**WORK INSTRUCTIONS**
Copy out, unchanged, every line from the start of the records to the line that contains "Definition is_segment (name", and stop there.

[Opening EXTRACTED DATA section]

(* ===== verification/Wal.v ===== *)
(** * internal/publish: the write-ahead log

    Segment names and offsets, [Append], sealing, orphan recovery, [SealIfStale],
    [Drain], [Close] (wal.go), listing and shipping (shipper.go), and the two
    publishers built on it.

    The world [World] is this log's directory, the object store it ships to, the
    clock and the faults to come.  A file is its synced bytes and its unsynced
    tail: a process death keeps both, a power loss keeps the synced bytes and
    some prefix of the tail.  Directory operations (create, rename, remove) take
    effect at once.  Every system call consumes one entry of [w_faults] ([None],
    or an exhausted list, is success), so a run covers every failure point; a
    failing write or upload may have been partially done.  A crash in the middle
    of an operation is a fault at that point followed by a crash event, since
    an operation does nothing more to the directory after a failed call. *)

From Stdlib Require Import Ascii.
From stdpp Require Import sorting.
From S2P Require Import Prelude Effects GoTime Decimal Publish.
Local Open Scope Z_scope.

(** ** Segment names *)

Definition activeSegmentName : string := "active.jsonl".
Definition segmentExt : string := ".jsonl".

(** [%020d] prints a non-negative offset padded to twenty digits *)
Definition segmentName (baseOffset : Z) (sealedAt : Time) : string :=
  zero_pad 20 (fmt_d baseOffset) +:+ "-" +:+ fmt_d (UnixNano sealedAt) +:+ segmentExt.

(** the UTC time [time.Unix(0, nanos)] *)
Definition time_of_nanos (nanos : Z) : Time := nanos + unixToInternal * Second.

Definition parseSegmentName (name : string) : option (Z * Time) :=
  match strings_CutSuffix name segmentExt with
  | None => None
  | Some trimmed =>
      match strings_Cut trimmed "-" with
      | None => None
      | Some (offsetPart, nanosPart) =>
          match ParseInt offsetPart with
          | None => None
          | Some offset =>
              match ParseInt nanosPart with
              | None => None
              | Some nanos => Some (offset, time_of_nanos nanos)
              end
          end
      end
  end.

Definition is_segment (name : string) : bool :=
  match parseSegmentName name with Some _ => true | None => false end.

(** ** Bytes and lines *)

Abbreviation bytes := (list ascii).

Definition newline : ascii := ascii_of_nat 10.

(** [bytes.LastIndexByte(raw, '\n') + 1], as a count of bytes to keep *)
Fixpoint complete_len (raw : bytes) : nat :=
  match raw with
  | [] => 0
  | c :: raw' =>
      match complete_len raw' with
      | O => if Ascii.eqb c newline then 1 else 0
      | S n => S (S n)
      end
  end.

(** [raw[:bytes.LastIndexByte(raw, '\n')+1]] *)
Definition complete (raw : bytes) : bytes := take (complete_len raw) raw.

(** ** The world *)

Record File : Type := mkFile { f_synced : bytes; f_tail : bytes }.

Definition content (f : File) : bytes := f_synced f ++ f_tail f.

Record fault : Type := mkFault { fault_err : error; fault_done : nat }.

Record World : Type := mkWorld {
  w_dir : option (gmap string File);
  w_sink : list (string * bytes);
  w_now : Time;
  w_ticks : list Z;
  w_faults : list (option fault)
}.

(** the process's [WAL]: its configuration, its active handle ([Some true] open,
    [Some false] closed but not forgotten, [None] nil), and [Close]'s once.  The
    sync loop's goroutine is the [EvSync] event below. *)
Record WAL : Type := mkWAL {
  WAL_Dir : string;
  WAL_Beat : string;
  WAL_Subject : string;
  WAL_MaxBytes : Z;
  WAL_MaxAge : Duration;
  WAL_active : option bool;
  WAL_size : Z;
  WAL_openedAt : Time;
  WAL_baseOffset : Z;
  WAL_closed : option (option error)
}.

Definition newWAL (dir beat subject : string) (maxBytes : Z) (maxAge : Duration) : WAL :=
  mkWAL dir beat subject maxBytes maxAge None 0 0 0 None.

(** [filepath.Join] of clean, non-empty elements *)
Definition beatDir (p : WAL) : string := WAL_Dir p +:+ "/" +:+ WAL_Beat p +:+ "/" +:+ WAL_Subject p.

Definition defaultMaxBytes : Z := 64 * 1024 * 1024.
Definition defaultMaxAge : Duration := 10 * Minute.

Definition St : Type := WAL * World.

(** ** The file operations *)

Abbreviation IO := (Effects.IO St).

Local Open Scope io_scope.

Definition set_dir (w : World) (d : option (gmap string File)) : World :=
  mkWorld d (w_sink w) (w_now w) (w_ticks w) (w_faults w).

Definition set_active (p : WAL) (h : option bool) : WAL :=
  mkWAL (WAL_Dir p) (WAL_Beat p) (WAL_Subject p) (WAL_MaxBytes p) (WAL_MaxAge p) h (WAL_size p) (WAL_openedAt p) (WAL_baseOffset p) (WAL_closed p).

Definition files (w : World) : gmap string File := default ∅ (w_dir w).

(** one system call: [ok] when it succeeds, [partial n] when it fails having
    done [n] units of its work *)
Definition syscall {A} (ok : World -> World * A) (partial : nat -> World -> World) : IO A :=
  fun '(p, w) =>
    let rest := mkWorld (w_dir w) (w_sink w) (w_now w) (w_ticks w) (tail (w_faults w)) in
    match head (w_faults w) with
    | Some (Some f) => ((p, partial (fault_done f) rest), inr (fault_err f))
    | _ => let '(w', x) := ok rest in ((p, w'), inl x)
    end.

Definition unchanged (n : nat) (w : World) : World := w.

(** [time.Now()]: the clock moves on by the next entry of [w_ticks] *)
Definition time_Now : IO Time :=
  fun '(p, w) =>
    let now := w_now w + default 1 (head (w_ticks w)) in
    ((p, mkWorld (w_dir w) (w_sink w) now (tail (w_ticks w)) (w_faults w)), inl now).

Definition get_wal : IO WAL := fun '(p, w) => ((p, w), inl p).
Definition put_wal (f : WAL -> WAL) : IO unit := fun '(p, w) => ((f p, w), inl tt).
Definition get_files : IO (gmap string File) := fun '(p, w) => ((p, w), inl (files w)).

Definition os_MkdirAll : IO unit := syscall (fun w => (set_dir w (Some (files w)), tt)) unchanged.

(** [fs.ReadDir]: the names; only called on a directory that exists *)
Definition os_ReadDir : IO (list string) :=
  syscall (fun w => (w, map fst (map_to_list (files w)))) unchanged.

(** [os.Stat]: [false] is [os.ErrNotExist] *)
Definition os_Stat (name : string) : IO bool :=
  syscall (fun w => (w, match files w !! name with Some _ => true | None => false end)) unchanged.

(** [os.ReadFile] of a file that exists *)
Definition os_ReadFile (name : string) : IO bytes :=
  syscall (fun w => (w, match files w !! name with Some f => content f | None => [] end)) unchanged.

(** [os.OpenFile(name, O_CREATE|O_WRONLY|O_TRUNC)] *)
Definition os_Create (name : string) : IO unit :=
  syscall (fun w => (set_dir w (Some (<[name := mkFile [] []]> (files w))), tt)) unchanged.

Definition append_to (name : string) (b : bytes) (w : World) : World :=
  match files w !! name with
  | Some f => set_dir w (Some (<[name := mkFile (f_synced f) (f_tail f ++ b)]> (files w)))
  | None => w
  end.

Definition file_Write (name : string) (b : bytes) : IO unit :=
  syscall (fun w => (append_to name b w, tt)) (fun n w => append_to name (take n b) w).

Definition sync_file (name : string) (w : World) : World :=
  match files w !! name with
  | Some f => set_dir w (Some (<[name := mkFile (content f) []]> (files w)))
  | None => w
  end.

Definition file_Sync (name : string) : IO unit := syscall (fun w => (sync_file name w, tt)) unchanged.
Definition file_Close : IO unit := syscall (fun w => (w, tt)) unchanged.

Definition os_Rename (a b : string) : IO unit :=
  syscall (fun w => (match files w !! a with
                     | Some f => set_dir w (Some (<[b := f]> (delete a (files w))))
                     | None => w
                     end, tt)) unchanged.

Definition os_Remove (name : string) : IO unit :=
  syscall (fun w => (set_dir w (Some (delete name (files w))), tt)) unchanged.

(** ** wal.go *)

Definition ErrClosedFile : error := errors_New "file already closed".

(** the active handle, a write or sync on a closed file being an error *)
Definition on_handle (m : IO unit) : IO unit :=
  p <~ get_wal ;;
  match WAL_active p with
  | Some true => m
  | _ => fun s => (s, inr ErrClosedFile)
  end.

Definition maxAge (p : WAL) : Duration := if WAL_MaxAge p <=? 0 then defaultMaxAge else WAL_MaxAge p.
Definition maxBytes (p : WAL) : Z := if WAL_MaxBytes p <=? 0 then defaultMaxBytes else WAL_MaxBytes p.

Definition openFreshActive (path : string) : IO unit :=
  wrapping "wal: open active segment: " (os_Create path) ;;~
  now <~ time_Now ;;
  put_wal (fun p => mkWAL (WAL_Dir p) (WAL_Beat p) (WAL_Subject p) (WAL_MaxBytes p) (WAL_MaxAge p) (Some true) 0 now (WAL_baseOffset p) (WAL_closed p)).

Definition seal : IO unit :=
  wrapping "wal: seal: sync: " (on_handle (file_Sync activeSegmentName)) ;;~
  wrapping "wal: seal: close: "
    (put_wal (fun p => set_active p (Some false)) ;;~ file_Close) ;;~
  now <~ time_Now ;;
  p <~ get_wal ;;
  wrapping "wal: seal: rename: " (os_Rename activeSegmentName (segmentName (WAL_baseOffset p) now)) ;;~
  put_wal (fun p => mkWAL (WAL_Dir p) (WAL_Beat p) (WAL_Subject p) (WAL_MaxBytes p) (WAL_MaxAge p) None (WAL_size p) (WAL_openedAt p)
                      (WAL_baseOffset p + 1) (WAL_closed p)) ;;~
  openFreshActive activeSegmentName.

(** the three error paths also close the file; a handle the process forgets *)
Definition recoverOrphan (base : Z) : IO unit :=
  raw <~ wrapping "wal: read orphaned active segment: " (os_ReadFile activeSegmentName) ;;
  now <~ time_Now ;;
  let sealed := segmentName base now in
  wrapping "wal: create revovered segment: " (os_Create sealed) ;;~
  wrapping "wal: write recovered segment: " (file_Write sealed (complete raw)) ;;~
  wrapping "wal: sync recovered segment: " (file_Sync sealed) ;;~
  wrapping "wal: close recovered segment: " file_Close ;;~
  os_Remove activeSegmentName.

Definition nextBaseOffset : IO Z :=
  names <~ wrapping "wal: next base offset: " os_ReadDir ;;
  ret (Z.of_nat (length (List.filter is_segment names))).

Definition ensureActive : IO unit :=
  p <~ get_wal ;;
  match WAL_active p with
  | Some _ => ret tt
  | None =>
      wrapping ("wal: mkdir " +:+ beatDir p +:+ ": ") os_MkdirAll ;;~
      base <~ wrapping "wal: next base offset: " nextBaseOffset ;;
      exists_ <~ wrapping ("wal: stat " +:+ beatDir p +:+ "/" +:+ activeSegmentName +:+ ": ") (os_Stat activeSegmentName) ;;
      base' <~ (if exists_ : bool then recoverOrphan base ;;~ ret (base + 1) else ret base) ;;
      put_wal (fun p => mkWAL (WAL_Dir p) (WAL_Beat p) (WAL_Subject p) (WAL_MaxBytes p) (WAL_MaxAge p) (WAL_active p) (WAL_size p)
                          (WAL_openedAt p) base' (WAL_closed p)) ;;~
      openFreshActive activeSegmentName
  end.

(** [Append] of an already encoded line; [time.Since(t)] is [Sub (Now) t] *)
Definition append_line (line : bytes) : IO unit :=
  ensureActive ;;~
  now <~ time_Now ;;
  p <~ get_wal ;;
  (if maxAge p <=? Sub now (WAL_openedAt p) then seal else ret tt) ;;~
  wrapping "wal: write: " (on_handle (file_Write activeSegmentName line)) ;;~
  put_wal (fun p => mkWAL (WAL_Dir p) (WAL_Beat p) (WAL_Subject p) (WAL_MaxBytes p) (WAL_MaxAge p) (WAL_active p)
                      (WAL_size p + Z.of_nat (length line)) (WAL_openedAt p) (WAL_baseOffset p) (WAL_closed p)) ;;~
  p <~ get_wal ;;
  (if maxBytes p <=? WAL_size p then seal else ret tt).

Definition SealIfStale : IO unit :=
  p <~ get_wal ;;
  match WAL_active p with
  | None => ret tt
  | Some _ =>
      if WAL_size p =? 0 then ret tt
      else
        now <~ time_Now ;;
        if Sub now (WAL_openedAt p) <? maxAge p then ret tt
        else wrapping "wal: seal if stale: " seal
  end.

Definition Close : IO unit :=
  p <~ get_wal ;;
  match WAL_closed p with
  | Some None => ret tt
  | Some (Some e) => fun s => (s, inr e)
  | None =>
      put_wal (fun p => set_active p None) ;;~
      (fun s =>
         let '(s', r) :=
           match WAL_active p with
           | None => (s, inl tt)
           | Some true => (wrapping "wal: close: sync: " (file_Sync activeSegmentName) ;;~ file_Close) s
           | Some false => (s, inr (errorf_w "wal: close: sync: " ErrClosedFile))
           end in
         let err := match r with inl _ => None | inr e => Some e end in
         ((mkWAL (WAL_Dir s'.1) (WAL_Beat s'.1) (WAL_Subject s'.1) (WAL_MaxBytes s'.1) (WAL_MaxAge s'.1) (WAL_active s'.1) (WAL_size s'.1)
             (WAL_openedAt s'.1) (WAL_baseOffset s'.1) (Some err), s'.2), r))
  end.

(** the ticker of [runSyncLoop] *)
Definition defaultSyncInterval : Duration := 5 * Second.

Definition sync_interval (SyncInterval : Duration) : Duration := if SyncInterval <=? 0 then defaultSyncInterval else SyncInterval.

(** one tick of it: the error is dropped *)
Definition sync_tick : IO unit :=
  p <~ get_wal ;;
  match WAL_active p with
  | Some true => file_Sync activeSegmentName
  | _ => ret tt
  end.

(** ** shipper.go *)

Definition str_le (a b : string) : Prop := String.leb a b = true.
#[local] Instance str_le_dec a b : Decision (str_le a b).
Proof. unfold str_le. apply _. Defined.

Definition SealedSegments : IO (list string) :=
  fun '(p, w) =>
    match w_dir w with
    | None => ((p, w), inl []) (* [os.ErrNotExist]: nothing was ever written *)
    | Some _ =>
        (names <~ wrapping "wal: sealed segments: " os_ReadDir ;;
         ret (merge_sort str_le (List.filter is_segment names))) (p, w)
    end.

(** [sink.Put]: a failing upload may have landed *)
Definition sink_Put (key : string) (b : bytes) : IO unit :=
  syscall (fun w => (mkWorld (w_dir w) (w_sink w ++ [(key, b)]) (w_now w) (w_ticks w) (w_faults w), tt))
    (fun n w => match n with
                | O => w
                | S _ => mkWorld (w_dir w) (w_sink w ++ [(key, b)]) (w_now w) (w_ticks w) (w_faults w)
                end).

[Closing EXTRACTED DATA section]

**RESULT**
(* ===== verification/Wal.v ===== *)
(** * internal/publish: the write-ahead log

    Segment names and offsets, [Append], sealing, orphan recovery, [SealIfStale],
    [Drain], [Close] (wal.go), listing and shipping (shipper.go), and the two
    publishers built on it.

    The world [World] is this log's directory, the object store it ships to, the
    clock and the faults to come.  A file is its synced bytes and its unsynced
    tail: a process death keeps both, a power loss keeps the synced bytes and
    some prefix of the tail.  Directory operations (create, rename, remove) take
    effect at once.  Every system call consumes one entry of [w_faults] ([None],
    or an exhausted list, is success), so a run covers every failure point; a
    failing write or upload may have been partially done.  A crash in the middle
    of an operation is a fault at that point followed by a crash event, since
    an operation does nothing more to the directory after a failed call. *)

From Stdlib Require Import Ascii.
From stdpp Require Import sorting.
From S2P Require Import Prelude Effects GoTime Decimal Publish.
Local Open Scope Z_scope.

(** ** Segment names *)

Definition activeSegmentName : string := "active.jsonl".
Definition segmentExt : string := ".jsonl".

(** [%020d] prints a non-negative offset padded to twenty digits *)
Definition segmentName (baseOffset : Z) (sealedAt : Time) : string :=
  zero_pad 20 (fmt_d baseOffset) +:+ "-" +:+ fmt_d (UnixNano sealedAt) +:+ segmentExt.

(** the UTC time [time.Unix(0, nanos)] *)
Definition time_of_nanos (nanos : Z) : Time := nanos + unixToInternal * Second.

Definition parseSegmentName (name : string) : option (Z * Time) :=
  match strings_CutSuffix name segmentExt with
  | None => None
  | Some trimmed =>
      match strings_Cut trimmed "-" with
      | None => None
      | Some (offsetPart, nanosPart) =>
          match ParseInt offsetPart with
          | None => None
          | Some offset =>
              match ParseInt nanosPart with
              | None => None
              | Some nanos => Some (offset, time_of_nanos nanos)
              end
          end
      end
  end.

Definition is_segment (name : string) : bool :=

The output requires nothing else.